YOUR OBJECTIVE:
With the first line as the start and the line containing "forall (w : Q) (k" as the end, write out every line of the records exactly.

:::::

(** Each value of the scan is the weighted mean of its predecessor and the
    current observation. *)
Lemma ewm_from_step (alpha : Q) (vals : Series) :
  forall (w : Q) (i : nat),
    (i < List.length vals)%nat ->
    nth i (ewm_from alpha w vals) 0 =
    (1 - alpha) * nth i (w :: ewm_from alpha w vals) 0 + alpha * nth i vals 0.
Proof.
  induction vals as [| cur rest IH]; intros w i Hi; simpl in Hi.
  - lia.
  - destruct i as [| i].
    + reflexivity.
    + cbn [ewm_from nth]. apply IH. lia.
Qed.

Lemma ewm_mean_recurrence (span : Z) (vals : Series) :
  nth 0 (ewm_mean span vals) 0 = nth 0 vals 0 /\
  forall i, (S i < List.length vals)%nat ->
    nth (S i) (ewm_mean span vals) 0 ==
    nth i (ewm_mean span vals) 0
    + 2 / (inject_Z span + 1)
      * (nth (S i) vals 0 - nth i (ewm_mean span vals) 0).
Proof.
  destruct vals as [| v0 rest]; split; try reflexivity.
  - simpl; intros; lia.
  - intros i Hi. simpl in Hi.
    cbn [ewm_mean].
    change (nth (S i) (v0 :: rest) 0) with (nth i rest 0).
    change (nth (S i) (v0 :: ewm_from (alpha_of_span span) v0 rest) 0)
      with (nth i (ewm_from (alpha_of_span span) v0 rest) 0).
    rewrite ewm_from_step by lia.
    rewrite <- alpha_of_span_eq. ring.
Qed.

Lemma ewm_from_firstn (alpha : Q) (vals : Series) :
  forall (w : Q) (k : nat),
    ewm_from alpha w (firstn k vals) = firstn k (ewm_from alpha w vals).
Proof.
  induction vals as [| cur rest IH]; intros w k.
  - destruct k; reflexivity.
  - destruct k as [| k]; [ reflexivity | ].
    cbn [firstn ewm_from]. rewrite IH. reflexivity.
Qed.

Lemma ewm_mean_firstn (span : Z) (vals : Series) (k : nat) :
  ewm_mean span (firstn k vals) = firstn k (ewm_mean span vals).
Proof.
  destruct vals as [| v0 rest]; destruct k as [| k]; try reflexivity.
  cbn [firstn ewm_mean]. rewrite ewm_from_firstn. reflexivity.
Qed.

(** *** The engine: the six columns of [calculate_emas] *)

Lemma ema_name_not_close (period : Z) :
  String.eqb (ema_name period) "Close" = false.
Proof. reflexivity. Qed.

Lemma calculate_ema_ok (data : DataFrame) (closes : Series) (period : Z) :
  getitem data "Close" = Ok closes ->
  calculate_ema data period =
  Ok (setitem data (ema_name period) (ewm_mean period closes)).
Proof. intro H. unfold calculate_ema. rewrite H. reflexivity. Qed.

Lemma calculate_emas_loop_ok (closes : Series) (periods : list Z) :
  forall data,
    getitem data "Close" = Ok closes ->
    calculate_emas_loop periods data = Ok (with_emas closes periods data).
Proof.
  induction periods as [| p periods IH]; intros data H.
  - reflexivity.
  - cbn [calculate_emas_loop]. rewrite (calculate_ema_ok _ _ _ H).
    cbn [Py.bind]. rewrite IH.
    + reflexivity.
    + rewrite getitem_setitem, ema_name_not_close. exact H.
Qed.

Lemma with_emas_index (closes : Series) (periods : list Z) :
  forall data, index (with_emas closes periods data) = index data.
Proof.
  induction periods as [| p periods IH]; intro data.
  - reflexivity.
  - unfold with_emas in *. cbn [fold_left]. rewrite IH. reflexivity.
Qed.

Lemma with_emas_column (closes : Series) (data : DataFrame) (period : Z) :
  In period ema_periods ->
  getitem (with_emas closes ema_periods data) (ema_name period) =
  Ok (ewm_mean period closes).
Proof.
  unfold ema_periods, with_emas. cbn [fold_left].
  intros [<- | [<- | [<- | [<- | [<- | [<- | []]]]]]];
    repeat (rewrite getitem_setitem;
            match goal with
            | |- context [String.eqb ?a ?b] =>
                let v := eval vm_compute in (String.eqb a b) in
                change (String.eqb a b) with v; cbv iota
            end);
    reflexivity.
Qed.

(** *** Truncation commutes with the engine *)

Lemma getitem_head (k : nat) (data : DataFrame) (name : string) :
  getitem (head k data) name = result_map (firstn k) (getitem data name).
Proof.
  unfold getitem, head, dict_getitem, result_map. cbn [columns].
  induction (columns data) as [| [k0 c0] cols IH]; cbn [map dict_find fst snd].
  - reflexivity.
  - destruct (String.eqb k0 name); [ reflexivity | exact IH ].
Qed.

Lemma head_setitem (k : nat) (data : DataFrame) (name : string) (s : Series) :
  head k (setitem data name s) = setitem (head k data) name (firstn k s).
Proof.
  unfold head, setitem. cbn [index columns]. f_equal.
  induction (columns data) as [| [k0 c0] cols IH];
    cbn [map dict_setitem fst snd].
  - reflexivity.
  - destruct (String.eqb k0 name); cbn [map fst snd].
    + reflexivity.
    + rewrite IH. reflexivity.
Qed.

Lemma calculate_ema_head (k : nat) (data : DataFrame) (period : Z) :
  calculate_ema (head k data) period =
  result_map (head k) (calculate_ema data period).
Proof.
  unfold calculate_ema. rewrite getitem_head. unfold result_map.
  destruct (getitem data "Close") as [closes | e]; cbn [Py.bind].
  - rewrite head_setitem, ewm_mean_firstn. reflexivity.
  - reflexivity.
Qed.

Lemma calculate_emas_loop_head (k : nat) (periods : list Z) :
  forall data,
    calculate_emas_loop periods (head k data) =
    result_map (head k) (calculate_emas_loop periods data).
Proof.
  induction periods as [| p periods IH]; intro data.
  - reflexivity.
  - cbn [calculate_emas_loop]. rewrite calculate_ema_head.
    unfold result_map at 1.
    destruct (calculate_ema data p) as [d' | e]; cbn [Py.bind].
    + apply IH.
    + reflexivity.
Qed.

Lemma dict_find_In {V} (d : dict V) (k : string) (v : V) :
  dict_find d k = Some v -> In (k, v) d.
Proof.
  induction d as [| [k0 v0] d IH]; cbn [dict_find]; intro H.
  - discriminate H.
  - destruct (String.eqb k0 k) eqn:E.
    + apply String.eqb_eq in E. injection H as ->. subst k0. left; reflexivity.
    + right. apply IH. exact H.
Qed.

Lemma aligned_column (data : DataFrame) (name : string) (s : Series) :
  aligned data -> getitem data name = Ok s ->
  List.length s = List.length (index data).
Proof.
  unfold aligned, getitem. intros Hal Hget.
  apply dict_getitem_find, dict_find_In in Hget.
  rewrite Forall_forall in Hal. apply (Hal _ Hget).
Qed.

(** C3.  For every intraday frame with a non-empty Close column and every
    period of the engine, [calculate_emas] returns a frame whose column
    EMA<period> has one value per close (one per bar of an aligned frame),
    starts at the first close, and
    obeys  EMA_(i+1) = EMA_i + alpha * (close_(i+1) - EMA_i)  with
    alpha = 2 / (period + 1); no length gate depends on the period. *)
Theorem ema_column_recurrence
    (data : DataFrame) (closes : Series) (period : Z) :
  getitem data "Close" = Ok closes ->
  closes <> [] ->
  In period ema_periods ->
  exists data' ema,
    calculate_emas data = Ok data' /\
    index data' = index data /\
    getitem data' (ema_name period) = Ok ema /\
    List.length ema = List.length closes /\
    (aligned data -> List.length ema = List.length (index data')) /\
    nth 0 ema 0 = nth 0 closes 0 /\
    (forall i, (S i < List.length closes)%nat ->
       nth (S i) ema 0 ==
       nth i ema 0
       + 2 / (inject_Z period + 1) * (nth (S i) closes 0 - nth i ema 0)).
Proof.
  intros Hclose _ Hin.
  exists (with_emas closes ema_periods data), (ewm_mean period closes).
  split; [ apply calculate_emas_loop_ok; exact Hclose | ].
  split; [ apply with_emas_index | ].
  split; [ apply with_emas_column; exact Hin | ].
  split; [ apply ewm_mean_length | ].
  split.
  { intro Hal. rewrite ewm_mean_length, with_emas_index.
    apply (aligned_column data "Close" closes Hal Hclose). }
  apply ewm_mean_recurrence.
Qed.

Lemma ema_column_recurrence_witness :
  exists data' ema,
    calculate_emas three_bar_intraday = Ok data' /\
    index data' = index three_bar_intraday /\
    getitem data' (ema_name 50) = Ok ema /\
    List.length ema = List.length [10; 20; 15] /\
    (aligned three_bar_intraday ->
     List.length ema = List.length (index data')) /\
    nth 0 ema 0 = nth 0 [10; 20; 15] 0 /\
    (forall i, (S i < List.length [10; 20; 15])%nat ->
       nth (S i) ema 0 ==
       nth i ema 0
       + 2 / (inject_Z 50 + 1) * (nth (S i) [10; 20; 15] 0 - nth i ema 0)).
Proof.
  apply (ema_column_recurrence three_bar_intraday [10; 20; 15] 50).
  - reflexivity.
  - discriminate.
  - simpl. tauto.
Defined.

(** C6.  The EMA computation has no lookahead: for every span, series and
    [k], the scan of the first [k] values is the first [k] values of the
    scan; and running the engine on a frame cut to its first [k] bars gives
    the engine's frame cut to its first [k] bars, column by column. *)
Theorem ema_causal :
  (forall (span : Z) (vals : Series) (k : nat),
      ewm_mean span (firstn k vals) = firstn k (ewm_mean span vals))
  /\
  (forall (data : DataFrame) (k : nat),
      calculate_emas (head k data) = result_map (head k) (calculate_emas data))
  /\
  (forall (data : DataFrame) (k : nat) (name : string),
      (d <- calculate_emas (head k data) ;; getitem d name) =
      (d <- calculate_emas data ;; s <- getitem d name ;; Ok (firstn k s))).
Proof.
  split; [ | split ].
  - intros. apply ewm_mean_firstn.
  - intros. apply calculate_emas_loop_head.
  - intros data k name. unfold calculate_emas.
    rewrite calculate_emas_loop_head. unfold result_map.
    destruct (calculate_emas_loop ema_periods data) as [d | e];
      cbn [Py.bind].
    + apply getitem_head.
    + reflexivity.
Qed.

(** On a frame with no bars the engine returns normally. *)
Lemma calculate_emas_zero_bars_returns :
  index zero_bar_intraday = [] /\
  getitem zero_bar_intraday "Close" = Ok [] /\
  (exists data', calculate_emas zero_bar_intraday = Ok data') /\
  (forall e, calculate_emas zero_bar_intraday <> Raise e).
Proof.
  repeat split.
  - eexists. reflexivity.
  - intros e H. discriminate H.
Qed.

(** C7 (amended).  On a frame with zero bars (an empty Close column) the
    engine raises nothing: it returns the frame, still without rows, with
    six empty EMA columns. *)
Theorem calculate_emas_zero_bars (data : DataFrame) :
  index data = [] ->
  getitem data "Close" = Ok [] ->
  exists data',
    calculate_emas data = Ok data' /\
    index data' = [] /\
    (forall period, In period ema_periods ->
       getitem data' (ema_name period) = Ok []).
Proof.
  intros Hidx Hclose.
  exists (with_emas [] ema_periods data).
  split; [ apply calculate_emas_loop_ok; exact Hclose | ].
  split; [ rewrite with_emas_index; exact Hidx | ].
  intros period Hin.
  rewrite (with_emas_column [] data period Hin). reflexivity.
Qed.

Lemma calculate_emas_zero_bars_witness :
  exists data',
    calculate_emas zero_bar_intraday = Ok data' /\
    index data' = [] /\
    (forall period, In period ema_periods ->
       getitem data' (ema_name period) = Ok []).
Proof.
  apply (calculate_emas_zero_bars zero_bar_intraday); reflexivity.
Defined.

(* ================================================================== *)
(** ** The signal *)

Lemma round_half_even_nearest (x : Q) :
  Qabs (inject_Z (round_half_even x) - x) <= 1 # 2.
Proof.
  unfold round_half_even.
  pose proof (Qfloor_le x) as Hlo.
  pose proof (Qlt_floor x) as Hhi.
  rewrite inject_Z_plus in Hhi.
  change (inject_Z 1) with 1 in Hhi.
  apply Qabs_Qle_condition.
  destruct (Qcompare_spec (x - inject_Z (Qfloor x)) (1 # 2)) as [He | Hl | Hg].
  - destruct (Z.even (Qfloor x)).
    + split; lra.
    + rewrite inject_Z_plus. change (inject_Z 1) with 1. split; lra.
  - split; lra.
  - rewrite inject_Z_plus. change (inject_Z 1) with 1. split; lra.
Qed.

:::::

SOLUTION TO THE EXERCISE:
(** Each value of the scan is the weighted mean of its predecessor and the
    current observation. *)
Lemma ewm_from_step (alpha : Q) (vals : Series) :
  forall (w : Q) (i : nat),
    (i < List.length vals)%nat ->
    nth i (ewm_from alpha w vals) 0 =
    (1 - alpha) * nth i (w :: ewm_from alpha w vals) 0 + alpha * nth i vals 0.
Proof.
  induction vals as [| cur rest IH]; intros w i Hi; simpl in Hi.
  - lia.
  - destruct i as [| i].
    + reflexivity.
    + cbn [ewm_from nth]. apply IH. lia.
Qed.

Lemma ewm_mean_recurrence (span : Z) (vals : Series) :
  nth 0 (ewm_mean span vals) 0 = nth 0 vals 0 /\
  forall i, (S i < List.length vals)%nat ->
    nth (S i) (ewm_mean span vals) 0 ==
    nth i (ewm_mean span vals) 0
    + 2 / (inject_Z span + 1)
      * (nth (S i) vals 0 - nth i (ewm_mean span vals) 0).
Proof.
  destruct vals as [| v0 rest]; split; try reflexivity.
  - simpl; intros; lia.
  - intros i Hi. simpl in Hi.
    cbn [ewm_mean].
    change (nth (S i) (v0 :: rest) 0) with (nth i rest 0).
    change (nth (S i) (v0 :: ewm_from (alpha_of_span span) v0 rest) 0)
      with (nth i (ewm_from (alpha_of_span span) v0 rest) 0).
    rewrite ewm_from_step by lia.
    rewrite <- alpha_of_span_eq. ring.
Qed.

Lemma ewm_from_firstn (alpha : Q) (vals : Series) :
  forall (w : Q) (k : nat),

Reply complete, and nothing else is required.